* **ABOUT THIS TASK**: Below are lines of data; restate word for word those running from the line containing "tempReconnectDelay s' = None." to the line containing "by (unfold onKicked;", inclusive, and no others.

* **Stored items from a collection**:
=== Begin Enclosure ===

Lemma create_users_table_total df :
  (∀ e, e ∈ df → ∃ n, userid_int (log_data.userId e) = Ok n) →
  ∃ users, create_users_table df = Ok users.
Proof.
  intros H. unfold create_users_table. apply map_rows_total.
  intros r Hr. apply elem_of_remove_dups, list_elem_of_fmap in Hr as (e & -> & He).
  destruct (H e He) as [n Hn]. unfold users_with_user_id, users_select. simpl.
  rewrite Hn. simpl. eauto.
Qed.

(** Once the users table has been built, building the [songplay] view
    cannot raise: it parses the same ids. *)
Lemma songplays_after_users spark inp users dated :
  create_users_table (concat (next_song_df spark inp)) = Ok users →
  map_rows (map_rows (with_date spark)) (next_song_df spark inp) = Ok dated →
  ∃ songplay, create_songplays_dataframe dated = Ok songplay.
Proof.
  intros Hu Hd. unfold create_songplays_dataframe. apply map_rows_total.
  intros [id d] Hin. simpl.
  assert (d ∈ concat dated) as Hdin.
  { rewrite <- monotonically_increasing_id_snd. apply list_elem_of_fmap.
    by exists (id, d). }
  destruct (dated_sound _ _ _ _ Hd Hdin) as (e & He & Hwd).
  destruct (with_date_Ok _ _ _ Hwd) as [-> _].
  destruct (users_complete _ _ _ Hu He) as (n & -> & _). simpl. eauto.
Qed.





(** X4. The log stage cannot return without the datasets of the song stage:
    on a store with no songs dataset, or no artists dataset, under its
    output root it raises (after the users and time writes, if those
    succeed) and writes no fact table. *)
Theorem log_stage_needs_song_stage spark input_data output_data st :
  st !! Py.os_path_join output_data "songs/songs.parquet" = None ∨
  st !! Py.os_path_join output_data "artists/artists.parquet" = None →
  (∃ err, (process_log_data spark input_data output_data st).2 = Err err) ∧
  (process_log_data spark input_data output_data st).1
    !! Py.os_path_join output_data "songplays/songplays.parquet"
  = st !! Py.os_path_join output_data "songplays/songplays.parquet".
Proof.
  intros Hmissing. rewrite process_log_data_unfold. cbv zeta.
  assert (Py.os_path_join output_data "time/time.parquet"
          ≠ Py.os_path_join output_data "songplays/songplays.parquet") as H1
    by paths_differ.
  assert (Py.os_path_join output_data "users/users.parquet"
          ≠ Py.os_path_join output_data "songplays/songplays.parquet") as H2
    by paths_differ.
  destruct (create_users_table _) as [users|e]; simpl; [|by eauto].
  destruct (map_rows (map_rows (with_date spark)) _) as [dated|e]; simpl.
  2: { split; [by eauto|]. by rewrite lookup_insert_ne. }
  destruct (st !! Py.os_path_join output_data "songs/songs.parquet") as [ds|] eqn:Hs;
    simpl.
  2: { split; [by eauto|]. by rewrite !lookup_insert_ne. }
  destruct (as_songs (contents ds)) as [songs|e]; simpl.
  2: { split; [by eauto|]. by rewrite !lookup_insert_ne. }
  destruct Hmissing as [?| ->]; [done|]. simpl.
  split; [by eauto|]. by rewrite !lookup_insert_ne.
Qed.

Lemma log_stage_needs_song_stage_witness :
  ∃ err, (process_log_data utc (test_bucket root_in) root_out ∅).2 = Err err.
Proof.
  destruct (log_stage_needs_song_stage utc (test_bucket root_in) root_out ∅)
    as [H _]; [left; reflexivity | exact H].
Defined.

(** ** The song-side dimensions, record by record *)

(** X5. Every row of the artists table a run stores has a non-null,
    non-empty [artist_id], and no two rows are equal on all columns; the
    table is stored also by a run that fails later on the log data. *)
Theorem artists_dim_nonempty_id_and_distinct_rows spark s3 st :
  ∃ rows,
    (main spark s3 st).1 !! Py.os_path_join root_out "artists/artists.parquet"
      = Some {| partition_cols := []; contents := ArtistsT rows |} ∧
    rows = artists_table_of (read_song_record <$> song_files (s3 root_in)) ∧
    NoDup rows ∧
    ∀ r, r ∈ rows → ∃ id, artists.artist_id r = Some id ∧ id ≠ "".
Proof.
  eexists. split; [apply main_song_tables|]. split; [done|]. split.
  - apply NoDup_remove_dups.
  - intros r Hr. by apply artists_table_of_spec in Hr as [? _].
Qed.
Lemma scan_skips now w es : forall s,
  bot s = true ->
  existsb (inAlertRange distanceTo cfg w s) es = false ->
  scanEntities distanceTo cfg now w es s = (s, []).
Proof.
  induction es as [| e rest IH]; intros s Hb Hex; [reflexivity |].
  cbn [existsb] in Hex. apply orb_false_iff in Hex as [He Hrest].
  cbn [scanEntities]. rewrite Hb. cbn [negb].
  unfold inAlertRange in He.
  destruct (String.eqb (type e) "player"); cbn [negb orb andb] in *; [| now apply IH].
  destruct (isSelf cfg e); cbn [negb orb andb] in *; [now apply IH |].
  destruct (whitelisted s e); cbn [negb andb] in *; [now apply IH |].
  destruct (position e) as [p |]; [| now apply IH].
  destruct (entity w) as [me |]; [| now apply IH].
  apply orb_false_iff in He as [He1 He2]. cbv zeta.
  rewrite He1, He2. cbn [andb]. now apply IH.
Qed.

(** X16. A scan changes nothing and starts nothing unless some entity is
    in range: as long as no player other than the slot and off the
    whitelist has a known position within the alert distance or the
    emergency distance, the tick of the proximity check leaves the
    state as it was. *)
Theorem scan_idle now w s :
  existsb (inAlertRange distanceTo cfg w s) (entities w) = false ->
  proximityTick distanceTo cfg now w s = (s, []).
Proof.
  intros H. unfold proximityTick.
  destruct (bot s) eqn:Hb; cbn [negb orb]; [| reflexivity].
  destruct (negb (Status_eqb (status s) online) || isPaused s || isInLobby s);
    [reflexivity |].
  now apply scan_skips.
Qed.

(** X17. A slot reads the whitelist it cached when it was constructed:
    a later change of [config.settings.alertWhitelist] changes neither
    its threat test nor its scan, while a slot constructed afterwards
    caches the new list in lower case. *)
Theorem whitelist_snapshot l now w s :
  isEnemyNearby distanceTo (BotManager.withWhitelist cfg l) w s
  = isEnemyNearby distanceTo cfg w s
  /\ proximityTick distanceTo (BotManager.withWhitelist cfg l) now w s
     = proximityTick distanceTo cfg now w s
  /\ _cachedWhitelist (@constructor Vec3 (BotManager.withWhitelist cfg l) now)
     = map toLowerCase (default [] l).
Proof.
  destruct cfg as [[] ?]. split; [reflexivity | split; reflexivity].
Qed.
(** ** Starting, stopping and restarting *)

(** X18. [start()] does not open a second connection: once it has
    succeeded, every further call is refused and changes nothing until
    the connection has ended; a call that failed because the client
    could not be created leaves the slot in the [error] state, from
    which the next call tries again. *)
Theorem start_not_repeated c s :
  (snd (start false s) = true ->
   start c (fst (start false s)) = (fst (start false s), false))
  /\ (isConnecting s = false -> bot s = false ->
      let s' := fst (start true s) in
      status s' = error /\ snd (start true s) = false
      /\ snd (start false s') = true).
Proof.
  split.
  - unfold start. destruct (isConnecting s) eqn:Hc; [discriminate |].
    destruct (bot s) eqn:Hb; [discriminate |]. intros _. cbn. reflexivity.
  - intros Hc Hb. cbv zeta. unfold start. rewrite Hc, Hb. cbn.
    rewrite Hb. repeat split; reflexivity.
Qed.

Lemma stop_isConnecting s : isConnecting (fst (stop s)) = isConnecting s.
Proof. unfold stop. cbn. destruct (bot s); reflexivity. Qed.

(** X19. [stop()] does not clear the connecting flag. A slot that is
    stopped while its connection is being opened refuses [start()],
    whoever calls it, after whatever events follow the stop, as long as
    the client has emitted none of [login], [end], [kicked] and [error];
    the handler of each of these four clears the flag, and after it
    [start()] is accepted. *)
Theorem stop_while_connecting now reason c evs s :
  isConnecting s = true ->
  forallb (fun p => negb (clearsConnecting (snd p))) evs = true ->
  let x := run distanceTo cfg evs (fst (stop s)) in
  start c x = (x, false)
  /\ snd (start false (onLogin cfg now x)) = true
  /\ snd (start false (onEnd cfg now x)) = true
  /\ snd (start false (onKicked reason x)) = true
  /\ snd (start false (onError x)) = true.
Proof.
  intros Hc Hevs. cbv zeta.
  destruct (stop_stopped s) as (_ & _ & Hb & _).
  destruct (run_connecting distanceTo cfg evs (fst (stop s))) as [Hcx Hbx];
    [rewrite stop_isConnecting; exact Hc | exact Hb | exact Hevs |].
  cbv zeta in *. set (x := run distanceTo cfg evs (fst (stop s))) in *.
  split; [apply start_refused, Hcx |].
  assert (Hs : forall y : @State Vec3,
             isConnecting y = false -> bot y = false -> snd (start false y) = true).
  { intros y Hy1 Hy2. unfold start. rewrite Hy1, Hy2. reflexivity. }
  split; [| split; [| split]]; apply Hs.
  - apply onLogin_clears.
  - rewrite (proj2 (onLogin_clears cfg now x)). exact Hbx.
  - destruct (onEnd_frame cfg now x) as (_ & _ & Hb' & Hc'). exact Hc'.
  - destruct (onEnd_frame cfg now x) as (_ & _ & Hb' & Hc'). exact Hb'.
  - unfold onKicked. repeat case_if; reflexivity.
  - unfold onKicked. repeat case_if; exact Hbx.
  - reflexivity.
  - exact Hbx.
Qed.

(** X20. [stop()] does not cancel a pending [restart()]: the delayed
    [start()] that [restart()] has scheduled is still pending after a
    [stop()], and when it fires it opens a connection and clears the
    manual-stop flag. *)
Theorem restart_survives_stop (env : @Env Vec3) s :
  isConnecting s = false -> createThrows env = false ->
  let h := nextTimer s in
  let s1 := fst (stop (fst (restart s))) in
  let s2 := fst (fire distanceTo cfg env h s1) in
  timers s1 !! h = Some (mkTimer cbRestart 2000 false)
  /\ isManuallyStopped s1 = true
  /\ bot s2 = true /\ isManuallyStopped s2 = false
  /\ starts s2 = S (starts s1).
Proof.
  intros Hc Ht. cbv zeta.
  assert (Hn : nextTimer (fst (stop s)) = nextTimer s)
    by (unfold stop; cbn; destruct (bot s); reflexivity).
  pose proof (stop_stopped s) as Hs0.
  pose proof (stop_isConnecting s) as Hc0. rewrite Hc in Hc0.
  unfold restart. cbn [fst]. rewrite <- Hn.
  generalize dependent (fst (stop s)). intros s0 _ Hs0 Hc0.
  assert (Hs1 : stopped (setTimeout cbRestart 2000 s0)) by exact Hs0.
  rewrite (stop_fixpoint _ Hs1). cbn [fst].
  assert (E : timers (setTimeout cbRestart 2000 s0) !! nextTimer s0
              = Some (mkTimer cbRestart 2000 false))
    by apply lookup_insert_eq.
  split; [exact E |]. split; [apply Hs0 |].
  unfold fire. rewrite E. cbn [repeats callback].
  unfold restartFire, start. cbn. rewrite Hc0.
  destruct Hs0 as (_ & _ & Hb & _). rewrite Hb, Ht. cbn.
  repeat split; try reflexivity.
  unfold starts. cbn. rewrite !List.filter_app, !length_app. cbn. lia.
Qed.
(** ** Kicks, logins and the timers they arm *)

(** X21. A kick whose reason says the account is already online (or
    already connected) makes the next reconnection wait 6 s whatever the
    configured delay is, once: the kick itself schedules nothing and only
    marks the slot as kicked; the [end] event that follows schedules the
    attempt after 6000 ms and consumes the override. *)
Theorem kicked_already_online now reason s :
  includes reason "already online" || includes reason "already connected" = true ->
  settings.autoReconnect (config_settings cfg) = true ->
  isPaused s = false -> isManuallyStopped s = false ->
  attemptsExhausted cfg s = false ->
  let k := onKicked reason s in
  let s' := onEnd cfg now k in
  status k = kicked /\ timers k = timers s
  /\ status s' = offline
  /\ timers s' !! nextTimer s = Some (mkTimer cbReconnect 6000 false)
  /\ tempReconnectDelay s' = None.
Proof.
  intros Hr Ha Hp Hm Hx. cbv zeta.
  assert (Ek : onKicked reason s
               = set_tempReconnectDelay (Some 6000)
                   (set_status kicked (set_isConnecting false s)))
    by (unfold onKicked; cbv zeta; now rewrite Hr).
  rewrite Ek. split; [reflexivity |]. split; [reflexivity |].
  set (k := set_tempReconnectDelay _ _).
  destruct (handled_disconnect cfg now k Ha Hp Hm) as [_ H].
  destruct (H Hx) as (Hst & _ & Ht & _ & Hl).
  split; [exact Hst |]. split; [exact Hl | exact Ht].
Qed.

=== End Enclosure ===

* **WRITTEN SOLUTION**:
  /\ tempReconnectDelay s' = None.
Proof.
  intros Hr Ha Hp Hm Hx. cbv zeta.
  assert (Ek : onKicked reason s
               = set_tempReconnectDelay (Some 6000)
                   (set_status kicked (set_isConnecting false s)))
    by (unfold onKicked; cbv zeta; now rewrite Hr).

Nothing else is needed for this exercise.